Mythology is a glorious lie, a device used to explain the wonders that are larger than mere mortals. It is not a coincidence, every storytelling nation has a creation myth, whether it be the makings of a singular God, or that the planets themselves, are actually gods. It is an attempt to place a science to something so humongous and mysterious. A side note: North Korea does not have a creation myth. They are incapable of creative thought and too lazy to consider the world beyond their Communist walls made of a substance slightly stronger than paper.
In the tradition of defining the vast unknown, this is the origin of the manodile, the beast that is half man, half crocodile and all awesome and terrifying.
Some researchers believe that the manodile was created by the North Koreans, but logic defies that notion. As stated earlier their lack of creativity, laziness and plain stupidity would be lucky to create snot from a runny nose. It is like saying Argentinians love their trigonometry. Nonsense!
The manodile was created by a collective of seven Swedish scientists, six Samoan sewer workers, five employees of the Fanta Corporation, and one deceased crocodile.
In the beginning of 1951, seven Swedish scientists conceived the notion that combining two living organisms would create one stronger organism. The first experiment was the mangorilla.
It was a complete failure. Absent was the animal aspect of movement and independent thought, but omnipresent was the fruit. It looked like a mango, felt like a mango and tasted like a gorilla. Dismal. Sad.
Later that year, just after Thanksgiving, six sewer workers in Samoa discovered the corpse of an eleven-foot crocodile. By all definition, the crocodile was dead, no vital signs, not breathing, floating on its back and decomposing. Yet, somehow, the dead reptile was capable of twitching its tail.
Meanwhile, back in Sweden, the scientists were just about to pack it in after the failure of the plumingo, the orangeutan, the cherrytah, the house apricat, the avocadodo bird, the bananaconda, the bumble beet, the jaguava, the monkiwi, the lemonkey, the monkeydew melon, the nectarhino, the pearokeet, the porcupineapple, the opposumpkin, the yamel, the chardvark, the cantelope, the crabbage, the ugli fruit, and the horse radish. Everything changed when they heard about the discovery in Samoa.

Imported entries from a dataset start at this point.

(** ** Compression *)

Definition sigma (r i : nat) : nat := nth i (nth r blake2b_sigma []) 0%nat.

(** The macro G; a, b, c, d are indices of v. *)
Definition G (m : list Z) (r i a b c d : nat) (v : list Z) : list Z :=
  let v := <[a := u64 (lane v a + lane v b + lane m (sigma r (2 * i + 0)))]> v in
  let v := <[d := rotr64 (Z.lxor (lane v d) (lane v a)) 32]> v in
  let v := <[c := u64 (lane v c + lane v d)]> v in
  let v := <[b := rotr64 (Z.lxor (lane v b) (lane v c)) 24]> v in
  let v := <[a := u64 (lane v a + lane v b + lane m (sigma r (2 * i + 1)))]> v in
  let v := <[d := rotr64 (Z.lxor (lane v d) (lane v a)) 16]> v in
  let v := <[c := u64 (lane v c + lane v d)]> v in
  <[b := rotr64 (Z.lxor (lane v b) (lane v c)) 63]> v.

Definition ROUND (m v : list Z) (r : nat) : list Z :=
  let v := G m r 0 0 4 8 12 v in
  let v := G m r 1 1 5 9 13 v in
  let v := G m r 2 2 6 10 14 v in
  let v := G m r 3 3 7 11 15 v in
  let v := G m r 4 0 5 10 15 v in
  let v := G m r 5 1 6 11 12 v in
  let v := G m r 6 2 7 8 13 v in
  G m r 7 3 4 9 14 v.

Definition blake2b_compress (S : blake2b_state) (block : list Z) : blake2b_state :=
  let m := map (fun i => load64 block (8 * i)) (seq 0 16) in
  let v := map (fun i => lane (h S) i) (seq 0 8) ++
    [lane blake2b_IV 0; lane blake2b_IV 1; lane blake2b_IV 2; lane blake2b_IV 3;
     Z.lxor (lane blake2b_IV 4) (t0 S); Z.lxor (lane blake2b_IV 5) (t1 S);
     Z.lxor (lane blake2b_IV 6) (f0 S); Z.lxor (lane blake2b_IV 7) (f1 S)] in
  let v := fold_left (ROUND m) [0; 1; 2; 3; 4; 5; 6; 7; 8; 9; 10; 11]%nat v in
  set_h S (fold_left (fun x i => <[i := Z.lxor (Z.lxor (lane x i) (lane v i)) (lane v (i + 8))]> x) (seq 0 8) (h S)).

(** ** Update and final *)

(** The loop on whole blocks; the fuel is the length of the input. *)
Fixpoint update_blocks (fuel : nat) (S : blake2b_state) (inp : list Z) : option (blake2b_state * list Z) :=
  if (BLAKE2B_BLOCKBYTES <? length inp)%nat then
    match fuel with
    | O => None
    | Datatypes.S fuel =>
        let S := blake2b_increment_counter S 128 in
        let S := blake2b_compress S (take BLAKE2B_BLOCKBYTES inp) in
        update_blocks fuel S (drop BLAKE2B_BLOCKBYTES inp)
    end
  else Some (S, inp).

Definition blake2b_update (S : blake2b_state) (inp : list Z) : option blake2b_state :=
  if (0 <? length inp)%nat then
    let left := buflen S in
    let fill := (BLAKE2B_BLOCKBYTES - left)%nat in
    let! (S, inp) :=
      if (fill <? length inp)%nat then
        let! b := memcpy (buf S) left (take fill inp) in
        let S := set_buf S b 0 in
        let S := blake2b_increment_counter S 128 in
        let S := blake2b_compress S (buf S) in
        update_blocks (length inp) S (drop fill inp)
      else Some (S, inp) in
    let! b := memcpy (buf S) (buflen S) inp in
    Some (set_buf S b (buflen S + length inp))
  else Some S.

(** The inner [None] is the return value -1, which leaves the context and the
    output; [out] is NULL or the content of the output buffer, [len] the argument
    outlen. *)
Definition blake2b_final (S : blake2b_state) (out : option (list Z)) (len : nat)
    : option (option (blake2b_state * list Z)) :=
  match out with
  | None => Some None
  | Some out =>
      if (len <? outlen S)%nat then Some None
      else if blake2b_is_lastblock S then Some None
      else
        let S := blake2b_increment_counter S (Z.of_nat (buflen S)) in
        let S := blake2b_set_lastblock S in
        let! b := memcpy (buf S) (buflen S) (repeat 0 (BLAKE2B_BLOCKBYTES - buflen S)%nat) in
        let S := set_buf S b (buflen S) in
        let S := blake2b_compress S (buf S) in
        let buffer := concat (map (fun i => store64 (lane (h S) i)) (seq 0 8)) in
        let! out := memcpy out 0 (take (outlen S) buffer) in
        Some (Some (S, out))
  end.

(** A pointer is NULL or what is behind it. *)
Definition is_null (p : option (list Z)) : bool := match p with None => true | Some _ => false end.

(** The [n] bytes a pointer reads, which may be NULL for [n] = 0. *)
Definition bytes_at (p : option (list Z)) (n : nat) : option (list Z) :=
  if (n =? 0)%nat then Some []
  else
    let! b := p in
    if (n <=? length b)%nat then Some (take n b) else None.

Definition blake2b_init_key (outlen : nat) (key : option (list Z)) (keylen : nat) : option (option blake2b_state) :=
  if (outlen =? 0)%nat || (BLAKE2B_OUTBYTES <? outlen)%nat then Some None
  else
    match key with
    | None => Some None
    | Some key =>
        if (keylen =? 0)%nat || (BLAKE2B_KEYBYTES <? keylen)%nat then Some None
        else
          let S := blake2b_init_param (sequential_param outlen keylen) in
          let! key := bytes_at (Some key) keylen in
          let! block := memcpy (repeat 0 BLAKE2B_BLOCKBYTES) 0 key in
          let! S := blake2b_update S block in
          Some (Some S)
    end.

(** The inner [None] is the return value -1; the result is the output buffer. *)
Definition blake2b (out : option (list Z)) (outlen : nat) (inp : option (list Z)) (inlen : nat)
    (key : option (list Z)) (keylen : nat) : option (option (list Z)) :=
  if is_null inp && (0 <? inlen)%nat then Some None
  else
    match out with
    | None => Some None
    | Some dst =>
        if is_null key && (0 <? keylen)%nat then Some None
        else if (outlen =? 0)%nat || (BLAKE2B_OUTBYTES <? outlen)%nat then Some None
        else if (BLAKE2B_KEYBYTES <? keylen)%nat then Some None
        else
          let! st := if (0 <? keylen)%nat then blake2b_init_key outlen key keylen else Some (blake2b_init outlen) in
          match st with
          | None => Some None
          | Some st =>
              let! data := bytes_at inp inlen in
              let! st := blake2b_update st data in
              let! r := blake2b_final st (Some dst) outlen in
              Some (Some (match r with Some (_, dst) => dst | None => dst end))
          end
    end.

Within 24 hours, the Swedish scientists were in Samoa. The Samoans were dead set on barbequing the crocodile, or making a soup, which would last many days. The scientists arrived in time to intervene. The scientists thought the soup option was wisest. This was just a prequel to the bigger conflict: science versus hunger.
WORD OF THE DAY: prequel /ˈprēkwəl/ noun a story or movie containing events that precede those of an existing work. “the film is a prequel to the cult TV series” Online Dictionary
After a long heated discussion, they reached a compromise. Science won. The scientists convinced the sewer workers that science was more important than a meal.
In a way, the Samoans really won, because the Swedish provided them with their world-renowned steak dinners for compensation. For reasons unknown, this steak dinner was from this point called the Salisbury steak, and not Swedish meatballs. In another way, we all won, the Salisbury steak dinner is fine food for fine people.
The scientists returned to Sweden with the crocodile, and for no good reason, the Samoans accompanied them. Crammed into a tiny laboratory, the scientists worked around the clock, while the Samoans watched. At the height of near breakthrough, one Samoan claimed to be parched beyond reason.
One Samoan suggested that they call the up-and-coming Fanta Corporation to sponsor and provide them with beverages. This Samoan, in particular, lacked all sense of practical intelligence, for he was half-North Korean. To claim he was mentally challenged is an insult to the mentally challenged. Fortunately, for the collective, this would ultimately prove to be the necessary idiotic boon they needed to reach their goal.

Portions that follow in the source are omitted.